Es fácil saber lo que piensa el piloto: la libertad, la superioridad de tener el mundo bajo sus pies, estar en lo más alto.

Y ser el más rápido.

Y si se da el caso, el más letal.

Sinceramente, me suda la polla todo eso; soy de una sencillez patológica. O tal vez de una vanidad enfermiza. Porque nada ni nadie vale más que yo.

Observo la estela del reactor y pienso en la insignificancia del piloto y su avión. Son unos puntos que apenas se ven. Si muriera, no habría drama, está demasiado lejos, no llega nada de él.

Pienso en ese pobre humano encarcelado en aluminio y vidrio.

Me alegro de que pueda sentir esa sensación de libertad y poder, porque alguna satisfacción ha de haber en alguien que observa el mundo a través de un vidrio, respirando aire artificial y perdiendo los detalles de la vida a velocidades supersónicas.

Me alegro porque esa sería mi desgracia, me pegaría un tiro en la puta cabina.

Porque he visto la primera lagartija de la primavera, la primera mariposa y me he quitado una brizna de polen de la nariz.

Le he escrito un mensaje a mi amor diciéndole que la tengo dura y me duele, me duele, me duele... Y más entre las montañas preñadas de vida y muerte que despiertan en mí al macho en celo que soy.

Y he fumado con el frufrú de las ramas de los árboles y las altas hierbas.

He cerrado los ojos como un animal medio adormilado.

He sudado y bebido agua fresca y he cruzado un pequeño riachuelo mientras el piloto me sobrevolaba.

He observado la estela sin ningún interés.

Luego bajará de su avión y le rodeará asfalto, artificialidad y más esclavitud.

Dicen que hay puntos de vista; pero el del pobre piloto es erróneo, no tiene nada de lo que alegrarse, nada por lo que sentirse hombre.

Porque todo lo que ve, es pequeño y lo pequeño no existe en su vida.

Tal vez tenga una ventaja: que la miseria y la mezquindad también se hacen invisibles allá arriba.

Es un flaco consuelo, pero es eso o el suicidio.

Yo puedo ver hasta la transparencia de una lombriz, la textura aterciopelada de las alas de una mariposa pequeñita que revolotea absolutamente eufórica, bebiéndose la poca vida que tiene.

Observo atentamente sus pezones erizados, duros, tocándose.
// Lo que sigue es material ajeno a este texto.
(** [sorted(paths)]: a stable insertion sort driven by [<] only, as
    Python's sort is. *)
Fixpoint insert_sorted (x : Path) (l : list Path) : list Path :=
  match l with
  | [] => [x]
  | y :: l' => if Path_lt y x then y :: insert_sorted x l' else x :: l
  end.

Fixpoint sorted (l : list Path) : list Path :=
  match l with
  | [] => []
  | x :: l' => insert_sorted x (sorted l')
  end.

(* ================================================================== *)
(** ** [fnmatch.fnmatch] on POSIX

    A concrete matcher for the examples, following
    [fnmatch.translate]: [*] matches any text (also across [/]), [?] one
    character, [[seq]] and [[!seq]] a character set with ranges, a [[]
    without closing bracket is literal.  Matching is case sensitive and
    anchored at both ends. *)

Module Fnmatch.

Inductive ClassItem : Type :=
| CChar (c : ascii)
| CRange (lo hi : ascii).

Inductive Token : Type :=
| TStar
| TAny
| TClass (negated : bool) (items : list ClassItem)
| TLit (c : ascii).

Definition code (c : ascii) : N := N_of_ascii c.

(** Items of a bracket body, left to right: [x-y] is a range when a
    character follows the hyphen. *)
Fixpoint class_items (skip : nat) (body : list ascii) : list ClassItem :=
  match body with
  | [] => []
  | c :: rest =>
      match skip with
      | S k => class_items k rest
      | O =>
          match rest with
          | "-"%char :: hi :: _ => CRange c hi :: class_items 2 rest
          | _ => CChar c :: class_items 0 rest
          end
      end
  end.

(** Ranges whose bounds are out of order are dropped by [translate]. *)
Definition nonempty_item (it : ClassItem) : bool :=
  match it with
  | CChar _ => true
  | CRange lo hi => (code lo <=? code hi)%N
  end.

(** The set built from the text between the brackets.  When dropped
    ranges leave [!] in front of an unnegated set, [translate] reads it
    as a negation; that is reproduced here. *)
Definition class_token (content : list ascii) : Token :=
  match content with
  | "!"%char :: body => TClass true (filter nonempty_item (class_items 0 body))
  | _ =>
      match filter nonempty_item (class_items 0 content) with
      | CChar "!"%char :: items => TClass true items
      | CRange "!"%char hi :: items =>
          TClass true (CChar "-"%char :: CChar hi :: items)
      | items => TClass false items
      end
  end.

Fixpoint index_of (c : ascii) (l : list ascii) : option nat :=
  match l with
  | [] => None
  | a :: l' =>
      if Ascii.eqb a c then Some 0
      else option_map S (index_of c l')
  end.

(** Length of the text between [[] and its closing []]; a []] right
    after [[] or [[!] belongs to the set. *)
Definition bracket_end (rest : list ascii) : option nat :=
  let j1 := match rest with "!"%char :: _ => 1 | _ => 0 end in
  let j2 := match skipn j1 rest with "]"%char :: _ => S j1 | _ => j1 end in
  option_map (fun k => j2 + k) (index_of "]"%char (skipn j2 rest)).

Fixpoint translate (skip : nat) (pat : list ascii) : list Token :=
  match pat with
  | [] => []
  | c :: rest =>
      match skip with
      | S k => translate k rest
      | O =>
          if Ascii.eqb c "*" then TStar :: translate 0 rest
          else if Ascii.eqb c "?" then TAny :: translate 0 rest
          else if Ascii.eqb c "[" then
            match bracket_end rest with
            | Some j => class_token (firstn j rest) :: translate (S j) rest
            | None => TLit c :: translate 0 rest
            end
          else TLit c :: translate 0 rest
      end
  end.

Definition item_matches (c : ascii) (it : ClassItem) : bool :=
  match it with
  | CChar a => Ascii.eqb a c
  | CRange lo hi => ((code lo <=? code c) && (code c <=? code hi))%N
  end.

Fixpoint match_tokens (ts : list Token) (s : list ascii) : bool :=
  match ts with
  | [] => match s with [] => true | _ :: _ => false end
  | TStar :: ts' =>
      (fix star (s : list ascii) : bool :=
         match_tokens ts' s
         || match s with [] => false | _ :: s' => star s' end) s
  | TAny :: ts' =>
      match s with [] => false | _ :: s' => match_tokens ts' s' end
  | TClass negated items :: ts' =>
      match s with
      | [] => false
      | c :: s' =>
          xorb negated (existsb (item_matches c) items)
          && match_tokens ts' s'
      end
  | TLit a :: ts' =>
      match s with
      | [] => false
      | c :: s' => Ascii.eqb a c && match_tokens ts' s'
      end
  end.

Definition fnmatch (name pat : string) : bool :=
  match_tokens (translate 0 (list_ascii_of_string pat))
               (list_ascii_of_string name).

End Fnmatch.

(* ================================================================== *)
(** ** The file system seen by [pathlib] *)

Inductive FileKind : Type := RegularFile | Directory | OtherKind.

(** [stat] gives what a path resolves to ([None]: nothing there);
    [glob] is the enumeration yielded by [path.glob(pattern)], in the
    order the operating system lists the entries. *)
Record FileSystem : Type := mkFS {
  stat : Path -> option FileKind;
  glob : Path -> string -> list Path
}.

Definition is_file (fs : FileSystem) (p : Path) : bool :=
  match stat fs p with Some RegularFile => true | _ => false end.

Definition is_dir (fs : FileSystem) (p : Path) : bool :=
  match stat fs p with Some Directory => true | _ => false end.

Definition path_exists (fs : FileSystem) (p : Path) : bool :=
  match stat fs p with Some _ => true | None => false end.

(** [Path.glob] yields children of the path it is called on: every
    result carries the parts of that path as a prefix. *)
Definition glob_below_root (fs : FileSystem) : Prop :=
  forall root pattern f,
    In f (glob fs root pattern) ->
    exists rel, parts f = parts root ++ rel.

(* ================================================================== *)
(** ** The pattern matcher and the file collector *)

Section Collector.

(** [fnmatch.fnmatch name pat]. *)
Variable fnmatch : string -> string -> bool.

(** The inner loop of [_matches_any_pattern]: some suffix
    [parts[part_idx:]], rejoined as a path, matches [pattern]. *)
Definition matches_subpath (file_path : Path) (pattern : string) : bool :=
  existsb
    (fun part_idx =>
       let subpath := str (Path_of_parts (skipn part_idx (parts file_path))) in
       fnmatch subpath pattern)
    (seq 0 (List.length (parts file_path))).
La amplío en la pantalla del teléfono hasta que no existen montañas ni nada más que ella.

Evoco el tacto de una vagina, mis dedos parecen resbalar y siento  la calidez que fusiona los tejidos durante la penetración.
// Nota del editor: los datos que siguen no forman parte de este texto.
(** * Email scraper: crawl engine and batch dispatcher

    A shallow embedding of [scrapper.py] (validator, extractor, subpage
    discoverer, page fetcher, site crawler) and of the worker sizing and
    worker boundary of [app.py].

    Conventions of the model.
    - Page text is a Python [str] whose code points are below 256; it is a
      Rocq [string], one [ascii] per code point (Latin-1).  [str.lower],
      [str.strip] and the regular expression classes [\d] and [\s] are
      written out for that range.  Only [chr] in the entity decoder can
      leave the range, so decoded text is a list of code points ([N]).
    - Python integers are [Z].
    - Python sets are [gset string]; iterating a set is [elements], whose
      order nothing below depends on.
    - Exceptions are values of [exn], the subclasses of [Exception]; a
      computation that may raise returns a [result].
    - The parsed page is a record of what the program reads of it;
      [urllib.parse] and the network are parameters.
    - The crawler threads its mutable objects through explicit state: the
      visited set, and a log of its requests and sleeps.  A request is
      logged with the value of the loop variable [attempt]; the duration
      of the random delay is not modelled.
    - [print] calls are left out. *)

From Stdlib Require Import ZArith NArith Lia List Bool Ascii String.
From stdpp Require Import base gmap sets list strings.

Import ListNotations.
Open Scope bool_scope.
Open Scope Z_scope.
Follar es comunión y predación, me gusta por ese estadio que me hace descender e inhibe la razón. Me gustan mis gemidos animales cuando follo y mi misión de arrancar los de ella de lo profundo de su coño.
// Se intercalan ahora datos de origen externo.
Lemma analysis_needs_results_witness :
  @analyze_doaj_modernism ascii_builtins python_3_12 (JArr [tied_paper]) =
    Raise TypeError ∧
  @analyze_doaj_modernism ascii_builtins python_3_12
    (JObj [(lit "total", JNum 0)]) = Raise KeyError ∧
  @analyze_doaj_modernism ascii_builtins python_3_12
    (JObj [(lit "total", JNum 0); (lit "results", JNull)]) = Raise TypeError.
Proof.
  split; [|split].
  - apply (@analysis_needs_results ascii_builtins python_3_12). reflexivity.
  - by apply (proj1 (proj2
        (@analysis_needs_results ascii_builtins python_3_12 _)))
      with [(lit "total", JNum 0)].
  - apply (proj2 (proj2
        (@analysis_needs_results ascii_builtins python_3_12 _)))
      with [(lit "total", JNum 0); (lit "results", JNull)] JNull;
      [reflexivity | reflexivity | by left].
Defined.

(** ** analyze_doaj_modernism as a whole *)


Section whole_function_facts.
Context `{Builtins} `{Slicing}.





End whole_function_facts.




(** * Further properties of create_analysis_format.py *)

(** ** Replacing one character *)

Lemma str_replace_char_char (a b : N) (s : pystr) :
  str_replace [a] [b] s = (λ c, if a =? c then b else c) <$> s.
Proof.
  unfold str_replace. induction s as [|c s IH]; [done|].
  simpl. rewrite andb_true_r. destruct (a =? c); simpl; by rewrite IH.
Qed.

Lemma str_replace_char_nothing (a : N) (s : list N) :
  str_replace [a] [] s = filter (λ c, c ≠ a) s.
Proof.
  unfold str_replace. induction s as [|c s IH]; [done|].
  rewrite filter_cons, <-IH.
  change (replace_from [a] [] 0 (c :: s)) with
    (if (a =? c) && true then [] ++ replace_from [a] [] 0 s
     else c :: replace_from [a] [] 0 s).
  rewrite andb_true_r.
  destruct (N.eqb_spec a c) as [->|Hne]; simpl.
  - by rewrite decide_False by (intros ?; done).
  - by rewrite decide_True by done.
Qed.

Lemma one_line_replace (s : pystr) :
  str_replace CR (lit " ") (str_replace LF (lit " ") s) = one_line_cp <$> s.
Proof.
  unfold CR, LF. change (lit " ") with [32].
  rewrite !str_replace_char_char, <-list_fmap_compose.
  apply list_fmap_ext. intros _ c _. unfold one_line_cp, compose.
  destruct (N.eqb_spec 10 c) as [<-|Hlf]; [reflexivity|].
  destruct (N.eqb_spec 13 c) as [<-|Hcr]; [reflexivity|].
  destruct (N.eqb_spec c 10); [lia|].
  destruct (N.eqb_spec c 13); [lia|]. reflexivity.
Qed.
Y me olvido del piloto, de su estela y de lejano rumor que rompe sonido y tiempo.

Yo acaricio el tiempo y el sonido.

Me rozaría contra un árbol hasta fertilizarlo.

Caliente me pone la muy...

Mis pasos parten ramas y espantan a los pequeños animales. Soy un predador en este momento. El piloto es un inocentón orgulloso que no puede imaginar mi grandeza.

No hay ninguna velocidad que supere mi orgullosa erección, hostilidad y libertad.

Si fuera humano, sentiría lástima por el avión y lo que contiene.